Interview with Small Art Press (October 2011)
What question do people ask that you hate more than any other?
“What do you do? ” and subsequently after categorizing myself as an artist- “What kind of art do you do?” Why should I help you put me into a box? Not just a box, but a box that you have in your head that I didn’t make.
Who are your influences?
My grandmother, the street sweepers, my one year old neighbor. But also there are a great many others. Arundhati Roy, Wangari Mathaai, Emory Douglas, Alfredo Jaar, Andrea Bowers, Emily Jacir, Mona Hatoum, Adrian Piper, Frances Alys, Rick Lowe, the list is growing daily.
Where do you see art today?
It’s funny. While this might be one of the scariest times to be alive-what with advances of global capitalism and privatization of much of our lives-we are also living in a time where the internet has really leveled the playing field. We are able to self-publish, self-produce, self-record and communicate quite cheaply and quickly. Art and art production has become much more available to more of the population. And the boundaries of what defines “art” have been almost completely torn down. In some ways artists have more freedom than any other worker. --Whether they have the time to make or enjoy it is another question.

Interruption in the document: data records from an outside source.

(** * create_build_metadata.py: a shallow embedding and its properties

    The script gathers version information for a DuckDB extension build
    (two git repositories, one built binary, the clock), assembles a
    metadata dictionary and writes it as JSON.  Everything the script
    learns from outside (file existence, subprocess outcomes, the clock,
    the success of directory creation and of opening the output file) is
    read from a [World] record; what the script does to the outside (the
    subprocesses it starts, what it prints, what it writes) is collected in
    a trace of events.  Python exceptions are an explicit result type.

    The world answers as a function of the question: the script asks each
    question (a path, a command line) once in a run.  An existence check
    answers yes or no or raises, as [Path.exists()] does when the path
    cannot be examined.  Standard output accepts what is printed, or
    raises at the write, or (buffered) fails when it is flushed as the
    interpreter exits; standard error is taken to accept every message.
    The exception classes the script names are kept apart, [TypeError]
    too; every other exception is [OtherException]. *)

From Stdlib Require Import List String Ascii NArith ZArith Bool Lia.
Import ListNotations.

Set Implicit Arguments.

(** ** Python strings

    A Python [str] is a sequence of Unicode code points. *)

Definition codepoint := N.
Definition str := list codepoint.

(** String literals of the source are written [lit "..."]. *)
Definition lit (s : string) : str :=
  map N_of_ascii (list_ascii_of_string s).

Fixpoint str_eqb (a b : str) : bool :=
  match a, b with
  | [], [] => true
  | x :: a', y :: b' => N.eqb x y && str_eqb a' b'
  | _, _ => false
  end.
(** X6. A document compared with itself gives the empty result, unless one
    of its leaves is a NaN: a NaN differs from itself, and is reported. *)
Theorem diff_self fr d only_changed :
  runs d = true →
  diff_dumps fr d d only_changed = Some ∅ ↔ nan_free (flatten d "").
Proof.
  intros [O HO]%iface_names_runs. rewrite diff_dumps_group, HO. simpl.
  unfold emitted. rewrite synthetic_entries_same. simpl. split.
  - intros [= Hr] k Hk.
    assert (He : leaf_entry fr (diff_context d d) k (side (flatten d "") k)
                   (side (flatten d "") k)
                 ∈ bucket (group (leaf_entries fr d d) ∅) (category_of k)).
    { apply elem_of_bucket_run. split; [by rewrite leaf_entry_path|].
      apply elem_of_leaf_entries. exists k. split_and!; [|by unfold side; rewrite Hk|done].
      apply elem_of_union_l, elem_of_dom. by eexists. }
    rewrite Hr, bucket_empty in He. by apply elem_of_nil in He.
  - intros Hf. by rewrite leaf_entries_same.
Qed.

Lemma diff_self_witness :
  runs kernel_old = true
  ∧ (diff_dumps repr_nan kernel_old kernel_old false = Some ∅
     ↔ nan_free (flatten kernel_old "")).
Proof. split; [reflexivity|]. by apply (diff_self repr_nan kernel_old false). Defined.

As artists and observers I believe we have a responsibility to really push boundaries in the way people think and behave. We have a gift and curse of keen perception. No wonder so many artists kill themselves. It is not an easy road. But the ability to communicate effectively- because essentially isn’t that what art is? Communication? Whether your audience can understand you is for me, the marker of a successful piece. Of course formally/aesthetically there are other criteria. But for me if Magritte said “This is not a pipe” and people didn’t get it-this would be a failed piece. Might as well not show it. Art that aims to exclude just out of arrogance-this I can’t stand.
Do you consider your work site-specific?
Very much so. Both the space the work is exhibited in, the audience for the work and the city are all considered in the work. In fact, my environment dictates the nature of the work to some degree. For example, You Cant Go Home Again would have been a very different piece if I had been living in Chicago, or Houston or something. Likewise, the Recycled Flower Garden intervention in Dakar wouldn’t have made sense if we were to do it in Singapore or somewhere that garbage isn’t ubiquitous. But other works like my photographs of Palestine could be exhibited anywhere-however the events and text surrounding the piece would change based on the exhibitions location.
Being an artist from both the Middle East and the U.S. where do you see your work positioned?
I suppose these categories are unavoidable and while I think that my racial identity does inform my work, they aren’t everything and cannot be essentialized in that way. I like the way Stuart Hall writes about identity as a slippery and often evolving process and less a fixed universal that applies to all people that fit into a certain racial or class category. I identify very much with Adrian Piper’s early work addressing her ability to “pass” and her access to the white world through the way she was perceived by them. Until quite recently I struggled with this idea of needing to figure out my position, my identity, and to “fit in” to a certain category. I think many mixed-race people face a similar dilemma. We have the gift of slipping through the cracks, but perhaps the curse of not being perceived in a way that matches with our own self perception. Or an identity imposed upon us by others. I can’t count the times when I’ve heard “You don’t look Egyptian” by people that have never met an Egyptian person in their lives. The idea of Can You See Me Now? comes out of this dilemma in my own life and artistic work.
Of course I do feel a certain responsibility and sensitivity towards the current political situation between the United States and the Middle East. The Arab Spring, Summer and Fall have created an interesting and new dynamic between our countries. The people have spoken and have demonstrated their new vision and this wildfires are unpredictable and hard to contain by the Empire. I feel like I can offer some sort of bridge between these worlds, not on a large scale, perhaps a bit of a cultural ambassador, or in a small way offering a more nuanced perspective, or making space for a voice normally marginalized to speak. For example, the storytelling nights that I’ve facilitated allow for people to meet and connect through a simple story, not in a large political discussion, or in a taxi, or from watching the news but just sitting together and listening. There’s a lot to be learned by listening. I’m still learning that.